(** The loop of [readVarInt]: it reads byte [offset + bytesRead]. *)
Fixpoint readVarInt_loop (fuel : nat) (data : bytes) (offset bytesRead result shift : Z)
  : outcome proto_err (Z * Z) :=
  match fuel with
  | O => Err ErrInvalidPacket
  | S fuel =>
      if zlen data <=? offset + bytesRead then Err ErrPacketTooShort else
      b ← index data (offset + bytesRead);
      let bytesRead := bytesRead + 1 in
      let result := Z.lor result (u32 (Z.shiftl (Z.land (b2z b) 0x7f) shift)) in
      if Z.land (b2z b) 0x80 =? 0 then Ret (i32 result, bytesRead) else
      let shift := shift + 7 in
      if 35 <=? shift then Err ErrInvalidPacket
      else readVarInt_loop fuel data offset bytesRead result shift
  end.

Definition readVarInt (data : bytes) (offset : Z) : outcome proto_err (Z * Z) :=
  if zlen data <=? offset then Err ErrPacketTooShort
  else readVarInt_loop varint_fuel data offset 0 0 0.

(** ** Packets built by the proxy *)

Definition BuildDisconnectPacket (reason : string) : bytes :=
  [game_wrapper; IDDisconnect; x00]
    ++ writeVarInt (i32 (slen reason)) ++ bytes_of reason.

Definition BuildVersionMismatchPacket (clientVer serverVer : Z) : bytes :=
  let reason :=
    if serverVer <? clientVer
    then ("Outdated server! Server version: " ++ pretty serverVer
            ++ " (your version: " ++ pretty clientVer ++ ")")%string
    else ("Outdated client! Please use version " ++ pretty serverVer
            ++ " (your version: " ++ pretty clientVer ++ ")")%string in
  BuildDisconnectPacket reason.

Definition BuildPlayStatusPacket (status : Z) : bytes :=
  [game_wrapper; IDPlayStatus] ++ be_bytes 4 status.

Definition BuildTransferPacket (address : string) (port : Z) : bytes :=
  [game_wrapper; IDTransfer]
    ++ writeVarInt (i32 (slen address)) ++ bytes_of address ++ le_bytes 2 port.

(** ** Transfer packets *)

Definition IsTransferPacket (data : bytes) : outcome proto_err bool :=
  if zlen data <? 2 then Ret false else
  packetID ← index data 0;
  packetID ← (if decide (packetID = game_wrapper) then index data 1 else Ret packetID);
  if isFramedPacket packetID then
    match extractInnerPacket data with
    | Panic => Panic
    | Err _ => Ret false
    | Ret innerData =>
        packetID ←
          (if 0 <? zlen innerData then
             p ← index innerData 0;
             if bool_decide (p = game_wrapper) && (1 <? zlen innerData)
             then index innerData 1 else Ret p
           else Ret packetID);
        Ret (bool_decide (packetID = IDTransfer))
    end
  else Ret (bool_decide (packetID = IDTransfer)).

(** The header of [ParseTransferPacket]: the packet data, identifier and offset
    after the wrapper or frame. *)
Definition transfer_header (data : bytes) : outcome proto_err (bytes * byte * Z) :=
  packetID ← index data 0;
  if decide (packetID = game_wrapper) then
    let offset := 1 in
    if zlen data <=? offset then Err ErrPacketTooShort else
    packetID ← index data offset;
    Ret (data, packetID, offset + 1)
  else if isFramedPacket packetID then
    innerData ← extractInnerPacket data;
    if 0 <? zlen innerData then
      p ← index innerData 0;
      if bool_decide (p = game_wrapper) && (1 <? zlen innerData)
      then p ← index innerData 1; Ret (innerData, p, 2)
      else Ret (innerData, p, 1)
    else Ret (innerData, packetID, 0)
  else Ret (data, packetID, 1).

Definition ParseTransferPacket (data : bytes) : outcome proto_err TransferInfo :=
  if zlen data <? 2 then Err ErrPacketTooShort else
  '(data, packetID, offset) ← transfer_header data;
  _ ← guard_err (bool_decide (packetID = IDTransfer)) ErrNotTransferPacket;
  '(addrLen, bytesRead) ← readVarInt data offset;
  let offset := offset + bytesRead in
  if zlen data <? offset + addrLen then Err ErrPacketTooShort else
  address ← slice data offset (offset + addrLen);
  let offset := offset + addrLen in
  if zlen data <? offset + 2 then Err ErrPacketTooShort else
  port ← le_at data offset (offset + 2);
  Ret {| Address := string_of address; Port := port |}.

(** ** Protocol version detection *)

Definition extractVersionFromLogin (data : bytes) : outcome proto_err Z :=
  if zlen data <? 5 then Err ErrPacketTooShort else
  v ← be_at data 1 5; Ret (i32 v).

Definition extractVersionFromGamePacket (data : bytes) : outcome proto_err Z :=
  if zlen data <? 5 then Err ErrPacketTooShort else
  b ← index data 0;
  if decide (b = IDLogin) then extractVersionFromLogin data else Err ErrNotLoginPacket.

(** The frame unwrapping shared by [DetectProtocolVersion] and [ParseLoginPacket]. *)
Definition unwrap_frame (data : bytes) : outcome proto_err (bytes * byte) :=
  packetID ← index data 0;
  if isFramedPacket packetID then
    innerData ← extractInnerPacket data;
    if 0 <? zlen innerData then p ← index innerData 0; Ret (innerData, p)
    else Ret (data, packetID)
  else Ret (data, packetID).

Definition DetectProtocolVersion (data : bytes) : outcome proto_err Z :=
  if zlen data <? 1 then Err ErrPacketTooShort else
  '(data, packetID) ← unwrap_frame data;
  if bool_decide (packetID = game_wrapper) && (1 <? zlen data) then
    gameData ← slice_from data 1;
    if 0 <? zlen gameData then extractVersionFromGamePacket gameData
    else if decide (packetID = IDLogin) then extractVersionFromLogin data
    else Err ErrInvalidPacket
  else if decide (packetID = IDLogin) then extractVersionFromLogin data
  else Err ErrInvalidPacket.

(** * Facts *)

(** ** Variable-length integers *)

Lemma shiftr_lt u a b : 0 <= u < 2 ^ (a + b) -> 0 <= a -> 0 <= b -> 0 <= Z.shiftr u a < 2 ^ b.
Proof.
  intros Hu Ha Hb. rewrite Z.shiftr_div_pow2 by lia. split.
  - apply Z.div_pos; [lia|]. apply Z.pow_pos_nonneg; lia.
  - apply Z.div_lt_upper_bound; [apply Z.pow_pos_nonneg; lia|]. rewrite <- Z.pow_add_r; lia.
Qed.

Lemma land_low7 u : 0 <= Z.land u 0x7f < 128.
Proof.
  change 0x7f with (Z.ones 7). rewrite Z.land_ones by lia.
  change 128 with (2 ^ 7). apply Z.mod_pos_bound. lia.
Qed.

(** Seven bits at position [s], and the rest above them. *)
Lemma lor_groups u s :
  0 <= s ->
  Z.lor (Z.shiftl (Z.land u 0x7f) s) (Z.shiftl (Z.shiftr u 7) (s + 7)) = Z.shiftl u s.
Proof.
  intros Hs. apply Z.bits_inj'. intros n Hn.
  rewrite Z.lor_spec, !Z.shiftl_spec, Z.land_spec by lia.
  change 0x7f with (Z.ones 7).
  destruct (Z.ltb_spec n s).
  { by rewrite !(Z.testbit_neg_r _ (n - s)), Z.testbit_neg_r by lia. }
  rewrite Z.testbit_ones_nonneg by lia.
  destruct (Z.ltb_spec (n - s) 7).
  - rewrite (Z.testbit_neg_r (Z.shiftr u 7)) by lia. by rewrite andb_true_r, orb_false_r.
  - rewrite Z.shiftr_spec by lia. rewrite andb_false_r. cbn. f_equal. lia.
Qed.

Lemma continuation_byte u :
  b2z (z2b (Z.lor (Z.land u 0x7f) 0x80)) = Z.land u 0x7f + 128.
Proof.
  pose proof (land_low7 u). rewrite b2z_z2b.
  replace (Z.lor (Z.land u 0x7f) 0x80) with (Z.land u 0x7f + 128).
  - apply wrapU_small. lia.
  - rewrite <- Z.lxor_lor, Z.add_nocarry_lxor; [done|..]; apply Z.bits_inj'; intros n Hn;
      rewrite !Z.land_spec, Z.bits_0; change 0x7f with (Z.ones 7); change 0x80 with (2 ^ 7);
      change 128 with (2 ^ 7); rewrite Z.testbit_ones_nonneg, Z.pow2_bits_eqb by lia;
      destruct (Z.ltb_spec n 7), (Z.eqb_spec 7 n); try lia;
      by rewrite ?andb_false_r, ?andb_true_r.
Qed.

Lemma final_byte u : b2z (z2b (Z.land u 0x7f)) = Z.land u 0x7f.
Proof. pose proof (land_low7 u). rewrite b2z_z2b. apply wrapU_small. lia. Qed.

(** The group bits and the continuation bit of the bytes written. *)
Lemma low7_mod z : Z.land z 0x7f = z mod 128.
Proof. change 0x7f with (Z.ones 7). by rewrite Z.land_ones by lia. Qed.
(* ===== verification/RakNet.v ===== *)
(** * The RakNet layer: [internal/protocol/raknet.go]

    The unconnected ping and the connection handshake of [RakNetHandler], the
    parser of split packets, the reassembly of a batch of fragments and the
    incremental [FragmentAssembler].  A clock reading is an argument of the
    operation that reads the clock; the mutexes make each operation one step. *)

From S2P Require Import Prelude GoBytes GoString Wire.

Definition ReliabilityUnreliable : Z := 0.
Definition ReliabilityUnreliableSequenced : Z := 1.
Definition ReliabilityReliable : Z := 2.
Definition ReliabilityReliableOrdered : Z := 3.
Definition ReliabilityReliableSequenced : Z := 4.

(** ** State *)

Record Fragment := {
  SplitID : Z;
  SplitIndex : Z;
  SplitCount : Z;
  Data : bytes;
  Received : gotime;
}.

(** Split identifier, then split index, to fragment. *)
Abbreviation fragments_map := (gmap Z (gmap Z Fragment)) (only parsing).

Record FragmentAssembler := {
  fragments : fragments_map;
  timeout : Z;
}.

Record RakNetHandler := {
  ServerGUID : Z;
  ServerID : string;
  fragmentAssembler : FragmentAssembler;
}.

Definition NewRakNetHandler (serverGUID : Z) (serverID : string) : RakNetHandler :=
  {| ServerGUID := serverGUID; ServerID := serverID;
     fragmentAssembler := {| fragments := ∅; timeout := 30 * second |} |}.

(** ** Unconnected ping *)

Definition buildUnconnectedPong (rh : RakNetHandler) (sendTimestamp : Z) : bytes :=
  [IDUnconnectedPong]
    ++ be_bytes 8 sendTimestamp
    ++ be_bytes 8 (ServerGUID rh)
    ++ RakNetMagic
    ++ be_bytes 2 (u16 (slen (ServerID rh)))
    ++ bytes_of (ServerID rh).

Definition HandleUnconnectedPing (rh : RakNetHandler) (data : bytes) : outcome proto_err bytes :=
  if zlen data <? 33 then Err ErrPacketTooShort else
  packetID ← index data 0;
  if bool_decide (packetID <> IDUnconnectedPing)
     && bool_decide (packetID <> IDUnconnectedPingOpenConn)
  then Err ErrInvalidPacket else
  magic ← slice data 9 25;
  if decide (magic = RakNetMagic) then
    sendTimestamp ← be_at data 1 9;
    Ret (buildUnconnectedPong rh (i64 sendTimestamp))
  else Err ErrInvalidMagic.

Definition UpdateServerID (rh : RakNetHandler) (serverID : string) : RakNetHandler :=
  {| ServerGUID := ServerGUID rh; ServerID := serverID;
     fragmentAssembler := fragmentAssembler rh |}.

(** ** Connection handshake *)

(** An IPv4 address of zeroes: family, four bytes and two bytes of port. *)
Definition address_placeholder : bytes := [x04; x00; x00; x00; x00; x00; x00].

Definition buildOpenConnectionReply1 (rh : RakNetHandler) (mtuSize : Z) : bytes :=
  [IDOpenConnectionReply1] ++ RakNetMagic ++ be_bytes 8 (ServerGUID rh)
    ++ [x00] ++ be_bytes 2 mtuSize.

Definition handleOpenConnectionRequest1 (rh : RakNetHandler) (data : bytes)
  : outcome proto_err bytes :=
  if zlen data <? 18 then Err ErrPacketTooShort else
  magic ← slice data 1 17;
  if decide (magic = RakNetMagic) then
    let mtuSize := u16 (zlen data + 28) in
    Ret (buildOpenConnectionReply1 rh mtuSize)
  else Err ErrInvalidMagic.

Definition buildOpenConnectionReply2 (rh : RakNetHandler) (mtuSize clientGUID : Z) : bytes :=
  [IDOpenConnectionReply2] ++ RakNetMagic ++ be_bytes 8 (ServerGUID rh)
    ++ address_placeholder ++ be_bytes 2 mtuSize ++ [x00].

Definition handleOpenConnectionRequest2 (rh : RakNetHandler) (data : bytes)
  : outcome proto_err bytes :=
  if zlen data <? 34 then Err ErrPacketTooShort else
  magic ← slice data 1 17;
  if decide (magic = RakNetMagic) then
    mtuSize ← be_at data 24 26;
    clientGUID ← be_at data 26 34;
    Ret (buildOpenConnectionReply2 rh mtuSize (i64 clientGUID))
  else Err ErrInvalidMagic.

Definition buildConnectionRequestAccepted (now : gotime) (clientGUID timestamp : Z) : bytes :=
  [IDConnectionRequestAccept]
    ++ address_placeholder
    ++ be_bytes 2 0
    ++ concat (replicate 10 address_placeholder)
    ++ be_bytes 8 timestamp
    ++ be_bytes 8 (unix_milli now).

Definition handleConnectionRequest (now : gotime) (data : bytes) : outcome proto_err bytes :=
  if zlen data <? 18 then Err ErrPacketTooShort else
  clientGUID ← be_at data 1 9;
  timestamp ← be_at data 9 17;
  Ret (buildConnectionRequestAccepted now (i64 clientGUID) (i64 timestamp)).

(** [None] is the [nil] reply to a packet that is not a connection request. *)
Definition HandleConnectionRequest (rh : RakNetHandler) (now : gotime) (data : bytes)
  : outcome proto_err (option bytes) :=
  if zlen data <? 1 then Err ErrPacketTooShort else
  packetID ← index data 0;
  if decide (packetID = IDOpenConnectionRequest1) then
    r ← handleOpenConnectionRequest1 rh data; Ret (Some r)
  else if decide (packetID = IDOpenConnectionRequest2) then
    r ← handleOpenConnectionRequest2 rh data; Ret (Some r)
  else if decide (packetID = IDConnectionRequest) then
    r ← handleConnectionRequest now data; Ret (Some r)
  else Ret None.

(** ** Frames *)

Definition GetPacketReliability (data : bytes) : outcome proto_err Z :=
  if zlen data <? 5 then Ret (-1) else
  packetID ← index data 0;
  if isFramedPacket packetID then
    reliabilityByte ← index data 4;
    Ret (frame_reliability reliabilityByte)
  else Ret (-1).

Definition parseFragment (now : gotime) (data : bytes) : outcome proto_err Fragment :=
  if zlen data <? 5 then Err ErrPacketTooShort else
  b ← index data 0;
  _ ← guard_err (isFramedPacket b) ErrInvalidFragment;
  let offset := 4 in
  if zlen data <=? offset then Err ErrPacketTooShort else
  reliabilityByte ← index data offset;
  let reliability := frame_reliability reliabilityByte in
  let hasSplit := frame_has_split reliabilityByte in
  let offset := offset + 1 in
  _ ← guard_err hasSplit ErrInvalidFragment;
  if zlen data <? offset + 2 then Err ErrPacketTooShort else
  bitLength ← be_at data offset (offset + 2);
  let byteLength := frame_byte_length bitLength in
  let offset := offset + 2 in
  let offset := skip_reliability reliability offset in
  if zlen data <? offset + 10 then Err ErrPacketTooShort else
  splitCount ← be_at data offset (offset + 4);
  let offset := offset + 4 in
  splitID ← be_at data offset (offset + 2);
  let offset := offset + 2 in
  splitIndex ← be_at data offset (offset + 4);
  let offset := offset + 4 in
  let endOffset := offset + byteLength in
  let endOffset := if zlen data <? endOffset then zlen data else endOffset in
  payload ← slice data offset endOffset;
  Ret {| SplitID := splitID; SplitIndex := splitIndex; SplitCount := splitCount;
         Data := payload; Received := now |}.

(** ** Reassembly *)

(** [indices], collected from the map in any order and sorted. *)
Definition sorted_indices (m : gmap Z Fragment) : list Z :=
  merge_sort Z.le (map_to_list m).*1.

(** The concatenation loop; every index comes from the map. *)
Definition assemble (m : gmap Z Fragment) : bytes :=
  concat ((fun idx => from_option Data [] (m !! idx)) <$> sorted_indices m).

(** The parsing loop, which skips the fragments that do not parse. *)
Fixpoint parse_fragments (now : gotime) (l : list bytes) : outcome proto_err (list Fragment) :=
  match l with
  | [] => Ret []
  | d :: l =>
      match parseFragment now d with
      | Panic => Panic
      | Err _ => parse_fragments now l
      | Ret frag => rest ← parse_fragments now l; Ret (frag :: rest)
      end
  end.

• _WHAT YOU HAVE TO DO_:
Looking back over the data above, restate word for word the lines that begin at the line with "magic ← slice data 9 25;" and end at the line with "(** ** Connection handshake *)", inclusive.

• _TASK OUTPUT_:
  magic ← slice data 9 25;
  if decide (magic = RakNetMagic) then
    sendTimestamp ← be_at data 1 9;
    Ret (buildUnconnectedPong rh (i64 sendTimestamp))
  else Err ErrInvalidMagic.

Definition UpdateServerID (rh : RakNetHandler) (serverID : string) : RakNetHandler :=
  {| ServerGUID := ServerGUID rh; ServerID := serverID;
     fragmentAssembler := fragmentAssembler rh |}.

(** ** Connection handshake *)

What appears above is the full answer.